▸ **Exercise requirements**
Each line from the opening of the records that follow to the line with "unresolved c' = None /\ core_writes" needs to be written out exactly. Add nothing.

START Entries provided

Lemma command_spec cmd (c c' : core) r :
  command cmd c = (r, c') ->
  match unresolved c with
  | Some failure => r = AuraActionResult.OutcomeUnknown failure /\ c' = c
  | None =>
      core_writes c <= core_writes c' <= S (core_writes c) /\
      match r with
      | AuraActionResult.RejectedBeforeSend _ =>
          unresolved c' = None /\ core_writes c' = core_writes c
      | AuraActionResult.OutcomeUnknown reason => unresolved c' = Some reason
      | AuraActionResult.Accepted =>
          unresolved c' = None /\
          exists i1 i2 i3,
            io_health (io c) = (AuraHealth.Ready, i1) /\ prepare_command i1 = (Ok tt, i2) /\
            begin_write cmd i2 = (Ok tt, i3) /\
            wait_for_ack i3 = (Ok AckObservation.Accepted, io c')
      end
  end.
Proof.
  unfold command, latch_unknown, core_writes. intros E.
  destruct (unresolved c) as [f|] eqn:Eu; [by simplify_eq|].
  destruct (io_health (io c)) as [h i1] eqn:E1.
  destruct (decide (h = AuraHealth.Ready)) as [->|Hh]; last first.
  { rewrite bool_decide_eq_false_2 in E by done. simplify_eq/=. no_writes. split; [lia|done]. }
  rewrite bool_decide_eq_true_2 in E by done. cbn [negb] in E.
  destruct (prepare_command i1) as [[[]|e] i2] eqn:E2; simplify_eq/=;
    [|no_writes; split; [lia|split; [done|congruence]]].
  destruct (begin_write cmd i2) as [[[]|e] i3] eqn:E3; simplify_eq/=;
    [|no_writes; split; [lia|done]].
  destruct (wait_for_ack i3) as [[[]|e] i4] eqn:E4; simplify_eq/=;
    (split; [no_writes; lia|]); try done.
  split; [done|]. exists i1, i2, i3. by split_and!.
Qed.

#[export] Instance AuraControlCore_laws : AuraRoleControlLaws core.
Proof.
  assert (Hrej : forall cmd (c : core) e c',
      command cmd c = (AuraActionResult.RejectedBeforeSend e, c') -> core_writes c' = core_writes c).
  { intros cmd c e c' E. apply command_spec in E.
    destruct (unresolved c); [by destruct E|]. by destruct E as (_&_&?). }
  refine {| aura_writes := core_writes |}; simpl; [| | |by apply Hrej..].
  - unfold core_connect_verified. intros d c r c' E. unfold core_writes.
    destruct (unresolved c).
    + destruct (io_shutdown (io c)) as [[[]|] i1] eqn:E1; simplify_eq/=; [|by no_writes].
      destruct (io_connect_verified d i1) as [[[]|] i2] eqn:E2; simplify_eq/=; no_writes; congruence.
    + destruct (io_connect_verified d (io c)) as [[[]|] i2] eqn:E2; simplify_eq/=; by no_writes.
  - unfold core_health. intros c r c' E. unfold core_writes.
    destruct (unresolved c); [by simplify_eq|].
    destruct (io_health (io c)) as [h i1] eqn:E1. simplify_eq/=. by no_writes.
  - unfold core_shutdown. intros c r c' E. unfold core_writes.
    destruct (io_shutdown (io c)) as [r1 i1] eqn:E1. simplify_eq/=. by no_writes.
Defined.

(** Steps of a core that neither reconnect nor release the bearer. *)
Inductive core_use : core -> core -> Prop :=
| use_command cmd c r c' : command cmd c = (r, c') -> core_use c c'
| use_health c r c' : core_health c = (r, c') -> core_use c c'
| use_shutdown_failed c e c' : core_shutdown c = (Err e, c') -> core_use c c'
| use_connect_failed d c e c' : core_connect_verified d c = (Err e, c') -> core_use c c'.

Lemma core_use_latched c c' reason :
  core_use c c' -> unresolved c = Some reason ->
  unresolved c' = Some reason /\ core_writes c' = core_writes c.
Proof.
  intros Hs Hu. destruct Hs as [cmd c r c' E|c r c' E|c e c' E|d c e c' E].
  - apply command_spec in E. rewrite Hu in E. by destruct E as [_ ->].
  - unfold core_health in E. rewrite Hu in E. by simplify_eq.
  - pose proof (aura_shutdown_no_write (A := core) _ _ _ E) as W. simpl in W.
    unfold core_shutdown in E. destruct (io_shutdown (io c)) as [[[]|] i1]; by simplify_eq/=.
  - pose proof (aura_connect_no_write (A := core) _ _ _ _ E) as W. simpl in W.
    split; [|done]. unfold core_connect_verified in E. rewrite Hu in E.
    destruct (io_shutdown (io c)) as [[[]|] i1]; simplify_eq/=; [|done].
    destruct (io_connect_verified d i1) as [[[]|] i2]; by simplify_eq/=.
Qed.

(** An Aura role command is sent at most once and never repeated behind an
    unknown outcome: it is accepted only after a healthy bearer, a drained
    queue, a completed write and the exact acknowledgement; rejection means
    nothing was sent; and after an unknown outcome every further command
    answers that same outcome without sending anything, until the bearer is
    successfully released or reacquired. *)
Theorem aura_command_sent_once cmd (c c1 : core) r :
  unresolved c = None -> command cmd c = (r, c1) ->
  core_writes c <= core_writes c1 <= S (core_writes c) /\
  (forall e, r = AuraActionResult.RejectedBeforeSend e -> core_writes c1 = core_writes c) /\
  (r = AuraActionResult.Accepted ->
     exists i1 i2 i3,
       io_health (io c) = (AuraHealth.Ready, i1) /\ prepare_command i1 = (Ok tt, i2) /\
       begin_write cmd i2 = (Ok tt, i3) /\
       wait_for_ack i3 = (Ok AckObservation.Accepted, io c1)) /\
  (forall reason c2, r = AuraActionResult.OutcomeUnknown reason -> rtc core_use c1 c2 ->
     core_writes c2 = core_writes c1 /\
     forall cmd', command cmd' c2 = (AuraActionResult.OutcomeUnknown reason, c2)).
Proof.
  intros Hu E. apply command_spec in E. rewrite Hu in E. destruct E as [Hb Hr].
  split_and!; [lia|lia|by intros e ->; destruct Hr|by intros ->; destruct Hr|].
  intros reason c2 -> Hs.
  assert (X : unresolved c2 = Some reason /\ core_writes c2 = core_writes c1).
  { clear Hb. induction Hs as [c1|c1 c3 c2 H1 _ IH]; [done|].
    destruct (core_use_latched _ _ _ H1 Hr) as [Hr3 Hw3].
    destruct (IH Hr3) as [? Hw2]. split; congruence. }
  destruct X as [X1 X2]. split; [done|]. intros cmd'. unfold command. by rewrite X1.
Qed.
End CoreLaws.

(** The only packet taken as a positive acknowledgement is the notification
    on the Aura notify handle carrying exactly the success frame. *)
Theorem ack_packet_exact (packet : bytes) :
  observe_ack_packet packet = AckObservation.Accepted <->
  packet = [ATT_HANDLE_VALUE_NOTIFICATION] ++ u16_to_le_bytes ATT_AURA_NOTIFY_HANDLE ++ SUCCESS_ACK.
Proof.
  split.
  - unfold observe_ack_packet, parse_att_pdu, parse_command_ack. intros E.
    destruct packet as [|op rest]; [done|]. case_decide; [done|]. case_decide as Hop; [|done].
    destruct rest as [|lo [|hi value]]; try done.
    destruct (_ =? _)%Z eqn:Eh; [|done]. case_decide as Hv; [|done]. bool_hyps. subst.
    rewrite u16_from_le_value in Eh. unfold ATT_AURA_NOTIFY_HANDLE in Eh.
    pose proof (b2z_bounds lo). pose proof (b2z_bounds hi).
    assert (b2z lo = 236%Z /\ b2z hi = 3%Z) as [Hlo Hhi] by lia.
    rewrite <- (z2b_b2z lo), <- (z2b_b2z hi), Hlo, Hhi. done.
  - intros ->. by vm_compute.
Qed.

(** C40 Validated timings reserve every scan and delay window plus one
    connection and one setup within a total of at most ten minutes, with one to
    ten attempts: the checked arithmetic never wraps. *)
Theorem validated_timings_fit (t : AuraBluezTimings) :
  (0 <= scan_window t)%Z -> (0 <= retry_delay t)%Z -> (0 <= scan_attempts t <= u8_max)%Z ->
  validate t = Ok tt ->
  (1 <= scan_attempts t <= 10)%Z /\
  (scan_window t * scan_attempts t + retry_delay t * (scan_attempts t - 1)
     + device_connect_timeout t + gatt_setup_timeout t <= total_connect_timeout t)%Z /\
  (total_connect_timeout t <= from_secs 600)%Z.
Proof.
  intros Hw Hd Ha. unfold validate, reserved_budget.
  destruct (_ || _) eqn:G; [done|]. bool_hyps.
  unfold checked_mul, checked_add, MAX_SCAN_ATTEMPTS, MAX_TOTAL_CONNECT_TIMEOUT in *.
  intros E. repeat (case_match; simplify_eq/=). bool_hyps.
  rewrite Z.max_r in * by lia. unfold from_secs in *. split_and!; lia.
Qed.

Lemma validated_timings_fit_witness :
  validate default_timings = Ok tt /\ (1 <= scan_attempts default_timings <= 10)%Z.
Proof.
  assert (E : validate default_timings = Ok tt) by by vm_compute.
  split; [exact E|].
  apply (validated_timings_fit default_timings); [by vm_compute..|done].
Defined.

(** * The cold connection, properties *)

(** A recorder around the three operations: which were called, in order, and
    with which failure. *)
Module ColdCall.
Inductive t := Stable | Wake | StableAfterWake | Le.
#[global] Instance eq_dec : EqDecision t. Proof. solve_decision. Defined.
End ColdCall.

Record Recorded (O : Type) := mkRecorded {
  inner : O;
  calls : list (ColdCall.t * option AuraFailureReason.t);
}.
Arguments mkRecorded {O}.
Arguments inner {O}.
Arguments calls {O}.

Definition result_err {T E} (r : result T E) : option E :=
  match r with Ok _ => None | Err e => Some e end.

Section Recorder.
Context {O Bearer : Type} `{ColdConnectOps O Bearer}.

Definition record {R} (call : ColdCall.t) (f : O -> result R AuraFailureReason.t * O)
    (o : Recorded O) : result R AuraFailureReason.t * Recorded O :=
  let '(r, o') := f (inner o) in (r, mkRecorded o' (calls o ++ [(call, result_err r)])).

#[export] Instance Recorded_ops : ColdConnectOps (Recorded O) Bearer := {
  connect_stable route :=
    record (if decide (route = AuraAcquisitionRoute.StableDirect)
            then ColdCall.Stable else ColdCall.StableAfterWake) (connect_stable route);
  wake_once := record ColdCall.Wake wake_once;
  connect_le := record ColdCall.Le connect_le;
}.

(** The cold connection makes its calls in the fixed order stable, wake,
    stable again, advertised LE, each at most once: the second stable attempt
    only after a successful wake, another phase only after a setup failure
    that allows it, and nothing after a wake whose release is unconfirmed.
    It succeeds exactly when the last call connected, and a failure is the
    last call's, or the earlier phase's when the LE phase has nothing better
    to report. *)
Theorem connect_cold_bearer_order (o : O) (r : result Bearer AuraFailureReason.t) (o' : Recorded O) :
  connect_cold_bearer (mkRecorded o []) = (r, o') ->
  (calls o' = [(ColdCall.Stable, result_err r)] /\
   forall e, r = Err e -> raw_att_retry_eligible e = false) \/
  (exists e1 ew rest,
     raw_att_retry_eligible e1 = true /\
     calls o' = (ColdCall.Stable, Some e1) :: (ColdCall.Wake, ew) :: rest /\
     match ew with
     | Some e =>
         (e = AuraFailureReason.WakeProfileReleaseFailed /\ rest = [] /\ r = Err e) \/
         (e <> AuraFailureReason.WakeProfileReleaseFailed /\
          exists el, rest = [(ColdCall.Le, el)] /\ (el = None <-> is_ok r = true) /\
            forall e', r = Err e' -> e' = e \/ Some e' = el)
     | None =>
         rest = [(ColdCall.StableAfterWake, result_err r)] \/
         (exists e2 el, raw_att_retry_eligible e2 = true /\
          rest = [(ColdCall.StableAfterWake, Some e2); (ColdCall.Le, el)] /\
          (el = None <-> is_ok r = true) /\ forall e', r = Err e' -> e' = e2 \/ Some e' = el)
     end).
Proof.
  unfold connect_cold_bearer. cbn [connect_stable Recorded_ops]. unfold record at 1.
  cbn [inner calls app]. intros E.
  destruct (connect_stable AuraAcquisitionRoute.StableDirect o) as [[b|e1] o1] eqn:E1.
  { simplify_eq/=. by left. }
  destruct (raw_att_retry_eligible e1) eqn:G1; cbn [negb] in E;
    [|simplify_eq/=; left; split; [done|by intros e [= <-]]].
  right. cbn [wake_once Recorded_ops] in E. unfold record at 1 in E. cbn [inner calls app] in E.
  assert (Hle : forall f (p : Recorded O), fall_back_le f p = (r, o') ->
    exists el, calls o' = calls p ++ [(ColdCall.Le, el)] /\ (el = None <-> is_ok r = true) /\
      forall e', r = Err e' -> e' = f \/ Some e' = el).
  { intros f p. unfold fall_back_le. cbn [connect_le Recorded_ops]. unfold record.
    destruct (connect_le (inner p)) as [[b|e] p'].
    - intros [= <- <-]. exists None. by split_and!.
    - repeat case_match; intros [= <- <-]; exists (Some e); split_and!; try done;
        intros e' [= <-]; auto. }
  destruct (wake_once o1) as [[[]|ew] o2] eqn:E2.
  - cbn [connect_stable Recorded_ops] in E. unfold record at 1 in E. cbn [inner calls app] in E.
    destruct (connect_stable AuraAcquisitionRoute.A2dpWakeThenStable o2) as [[b|e2] o3] eqn:E3.
    + simplify_eq/=. exists e1, None. eexists. split_and!; [done|done|by left].
    + destruct (raw_att_retry_eligible e2) eqn:G2.
      * apply Hle in E as (el & Hc & Hok & He). simpl in Hc.
        exists e1, None. eexists. split_and!; [done|exact Hc|]. right. exists e2, el. by split_and!.
      * simplify_eq/=. exists e1, None. eexists. split_and!; [done|done|by left].
  - case_decide as Hw.
    + simplify_eq/=. exists e1, (Some AuraFailureReason.WakeProfileReleaseFailed), [].
      split_and!; [done|done|by left].
    + apply Hle in E as (el & Hc & Hok & He). simpl in Hc.
      exists e1, (Some ew). eexists. split_and!; [done|exact Hc|]. right. split; [done|].
      exists el. by split_and!.
Qed.
End Recorder.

END Entries provided

▸ **Written answer**
Lemma command_spec cmd (c c' : core) r :
  command cmd c = (r, c') ->
  match unresolved c with
  | Some failure => r = AuraActionResult.OutcomeUnknown failure /\ c' = c
  | None =>
      core_writes c <= core_writes c' <= S (core_writes c) /\
      match r with
      | AuraActionResult.RejectedBeforeSend _ =>
          unresolved c' = None /\ core_writes c' = core_writes c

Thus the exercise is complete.